NAPSAQ-1: National Patient Sleep Assessment Questionnaire in depression

Int J Psychiatry Clin Pract. 2009;13(1):48-58. doi: 10.1080/13651500802450498.


Objectives. Sleep disturbance is a common feature of depression. Symptoms often persist after treatment of the depressive episode, representing a risk factor for relapse. There is a lack of data regarding the nature of sleep disturbance in depression in the UK. Methods. We surveyed patients' views about their depressive symptoms and associated sleep difficulties. We received 513 responses via postal questionnaire. Results. A total of 97% reported sleep difficulties during depression: symptoms of insomnia were more frequently reported than hypersomnia.
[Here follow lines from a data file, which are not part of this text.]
Lemma pending_at_end s : Ready s -> CurTok s = tok_eof -> pending s = O.
Proof.
  intros (_ & _ & He) Hc. unfold pending. rewrite (He Hc), Hc. reflexivity.
Qed.

Lemma pending_positive s : CurTok s <> tok_eof -> (1 <= pending s)%nat.
Proof.
  intros Hc. unfold pending.
  destruct (Z.eqb_spec (CurTok s) tok_eof); [contradiction | lia].
Qed.

(** One pass of a handler on a current token that is not the end token. *)
Lemma handler_terminates {A : Type}
    (parse : nat -> State double -> Res double A) (good bad : string)
    n (c : Console double) :
  (exists r s', parse n (globals c) = Some (r, s')
                /\ Advance (globals c) (is_node r) s') ->
  Ready (globals c) -> CurTok (globals c) <> tok_eof ->
  (6 * pending (globals c) + 5 <= n)%nat ->
  exists c',
    match parse n (globals c) with
    | None => None
    | Some (Some _, s1) => Some (print good (with_globals s1 c))
    | Some (None, s1) =>
      let c1 := print bad (with_globals s1 c) in
      match getNextToken strtod n s1 with
      | None => None
      | Some (_, s2) => Some (with_globals s2 c1)
      end
    end = Some c'
    /\ Ready (globals c')
    /\ (pending (globals c') < pending (globals c))%nat.
Proof.
  intros (r & s1 & E & [Hr1 Hle1] & Hlt) Hr Hne Hn. rewrite E.
  destruct r as [f|].
  - eexists. split; [reflexivity|]. simpl. split; [assumption|]. now apply Hlt.
  - cbv zeta. tok n s1 s2 C2 Hr2 Hle2 Hlt2.
    eexists. split; [reflexivity|]. simpl. split; [assumption|].
    pose proof (pending_positive _ Hne).
    destruct (Z.eq_dec (CurTok s1) tok_eof) as [C|C].
    + rewrite (pending_at_end s1 Hr1 C) in Hle2. lia.
    + assert ((pending s2 < pending s1)%nat) by auto. lia.
Qed.
(** * Sectograph for Zepp OS: the event service and the dial geometry

    A shallow embedding of
      - [src/app/TimeManager/utils/services/SettingsService.js]
        (the classes [SettingsService] and [EventService]),
      - [src/app/SectographApp/utils/calculate.js], and
      - the drawing of the events in
        [src/app/SectographApp/page/index.js],
    together with the part of ECMAScript the files rely on: the
    [Date] object, the [+] operator, the relational and equality
    operators, and the conversions between strings and numbers. *)

From Stdlib Require Import ZArith QArith Qround Lia Lqa Lra Bool List.
From Stdlib Require Import Ascii String DecimalString.
From Stdlib Require Import Reals Qreals.
From Stdlib Require Import Permutation Sorted.
Import ListNotations.

Set Implicit Arguments.

(* ================================================================== *)
(** * ECMAScript numbers that occur in the service *)
(* ================================================================== *)

(** Time values, millisecond deltas and calendar fields are integral
    and far below 2^53, so that double arithmetic on them is exact; a
    number is therefore an integer or [NaN]. *)
Inductive JsNum : Type :=
| NaN
| Num (z : Z).

Module JsNumOps.
Local Open Scope Z_scope.

Definition add (a b : JsNum) : JsNum :=
  match a, b with Num x, Num y => Num (x + y) | _, _ => NaN end.

Definition sub (a b : JsNum) : JsNum :=
  match a, b with Num x, Num y => Num (x - y) | _, _ => NaN end.

(** Comparisons with [NaN] are false, whichever the operator. *)
Definition lt (a b : JsNum) : bool :=
  match a, b with Num x, Num y => x <? y | _, _ => false end.

Definition le (a b : JsNum) : bool :=
  match a, b with Num x, Num y => x <=? y | _, _ => false end.

Definition gt (a b : JsNum) : bool := lt b a.
Definition ge (a b : JsNum) : bool := le b a.

Definition eq (a b : JsNum) : bool :=
  match a, b with Num x, Num y => x =? y | _, _ => false end.

Definition min (a b : JsNum) : JsNum :=
  match a, b with Num x, Num y => Num (Z.min x y) | _, _ => NaN end.
End JsNumOps.

(* ================================================================== *)
(** * Day and time arithmetic of the [Date] object (ECMA-262, 21.4.1) *)
(* ================================================================== *)

Module Calendar.
Local Open Scope Z_scope.

Definition msPerSecond : Z := 1000.
Definition msPerMinute : Z := 60000.
Definition msPerHour : Z := 3600000.
Definition msPerDay : Z := 86400000.

Definition Day (t : Z) : Z := t / msPerDay.
Definition TimeWithinDay (t : Z) : Z := t mod msPerDay.

Definition isLeap (y : Z) : bool :=
  (y mod 4 =? 0) && (negb (y mod 100 =? 0) || (y mod 400 =? 0)).

Definition DaysInYear (y : Z) : Z := if isLeap y then 366 else 365.

Definition DayFromYear (y : Z) : Z :=
  365 * (y - 1970) + (y - 1969) / 4 - (y - 1901) / 100 + (y - 1601) / 400.

(** The largest year whose first day is not after day [n].  The
    quotient by the mean year length is off by one year at most, which
    the two tests repair. *)
Definition YearFromDay (n : Z) : Z :=
  let y := 1970 + (400 * n) / 146097 in
  if n <? DayFromYear y then y - 1
  else if DayFromYear (y + 1) <=? n then y + 1
  else y.

Definition YearFromTime (t : Z) : Z := YearFromDay (Day t).
Definition InLeapYear (t : Z) : bool := isLeap (YearFromTime t).
Definition DayWithinYear (t : Z) : Z := Day t - DayFromYear (YearFromTime t).
(** At [lookup3_step], entered with 1.0 in every lane of the vector
    registers and with 1.0 left in the output: the code ends with row 0 plus
    the OOV row, (2.5, 0, ..., 0, 1.0). *)
Lemma DragnnLookupUnrolled_sums_rows_witness :
  exists code fuel st',
    emitted DragnnLookupUnrolled.Generate lookup3_step = Ok code /\
    run fuel code (dirty_entry lookup8_data lookup3_memory_used)
    = Halted st' /\
    load_lanes 8 (mem st') 1056
    = [0x40200000; 0; 0; 0; 0; 0; 0; 0x3f800000].
Proof.
  destruct (DragnnLookupUnrolled_sums_rows (mkCPU [AVX]) lookup3_step
              lookup8_data lookup3_memory_used lookup3_ids
              (dirty_entry lookup8_data lookup3_memory_used))
    as (code & fuel & st' & Hcode & Hrun & Hout & _).
  - reflexivity.
  - apply entered_dirty_entry.
  - change (1 <= 3 < 2 ^ 31). pow2. lia.
  - change (0 <= 8). lia.
  - change (0 <= 1056 /\ 1056 + 4 * 8 < 2 ^ 64). pow2. lia.
  - reflexivity.
  - change (0 <= 1024 /\ 1024 + 4 * 3 < 2 ^ 64). pow2. lia.
  - intros i Hi. change (0 <= i < 3) in Hi.
    change (holds_int32 lookup3_memory_used (1024 + 4 * i) (lookup3_ids i) /\
            (0 <= lookup3_ids i ->
             0 <= 4096 + lookup3_ids i * 32 /\
             4096 + lookup3_ids i * 32 + 4 * 8 < 2 ^ 64) /\
            (lookup3_ids i = -1 ->
             0 <= 4096 + (2 - 1) * 32 /\
             4096 + (2 - 1) * 32 + 4 * 8 < 2 ^ 64)).
    assert (Hcases : i = 0 \/ i = 1 \/ i = 2) by lia.
    destruct Hcases as [-> | [-> | ->]]; unfold holds_int32;
      change (lookup3_ids 0) with 0; change (lookup3_ids 1) with (-1);
      change (lookup3_ids 2) with (-7); pow2;
      (split; [split; [lia | reflexivity] | split; intros _; lia]).
  - exists code, fuel, st'. split; [exact Hcode|]. split; [exact Hrun|].
    exact Hout.
Defined.
(** ** The accumulating lookups and the sum of the rows *)





(** ** The two accumulating lookups, side by side *)



(** ** What the scalar lookup leaves alone *)

Lemma lookup_features_outside (dims ms base oov out : Z) (ids : Z -> Z)
    (k : nat) :
  0 <= dims ->
  forall (i : Z) (m : Memory) (x : Z),
    x < out \/ out + 4 * dims <= x ->
    lookup_features dims ms base oov out ids k i m x = m x.
Proof.
  intros Hdims. induction k as [|k IH]; intros i m x Hx; [reflexivity|].
  cbn [lookup_features]. rewrite IH by exact Hx.
  apply lookup_feature_outside; assumption.
Qed.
Ninety-nine percent of those with sleep problems also reported daytime symptoms including lack of concentration, exhaustion and lethargy, no energy and feeling sleepy; 40% admitted napping during the day; 59% indicated that poor sleep greatly affected their quality of life (QOL); 34% considered it to be "very distressing"; 69% of respondents were taking antidepressant medication at the time (44% said it improved their sleep, 56% said it had no effect or worsened their sleep); 69% had sought extra treatment for their sleep problems. Conclusions. Sleep disturbance in depression is a common and distressing problem that seems relatively unresolved by treatment. There is a need for more successful management in order to improve QOL in these patients and reduce a factor in depressive relapse.

Keywords: Sleep; depression; hypersomnia; insomnia; questionnaire.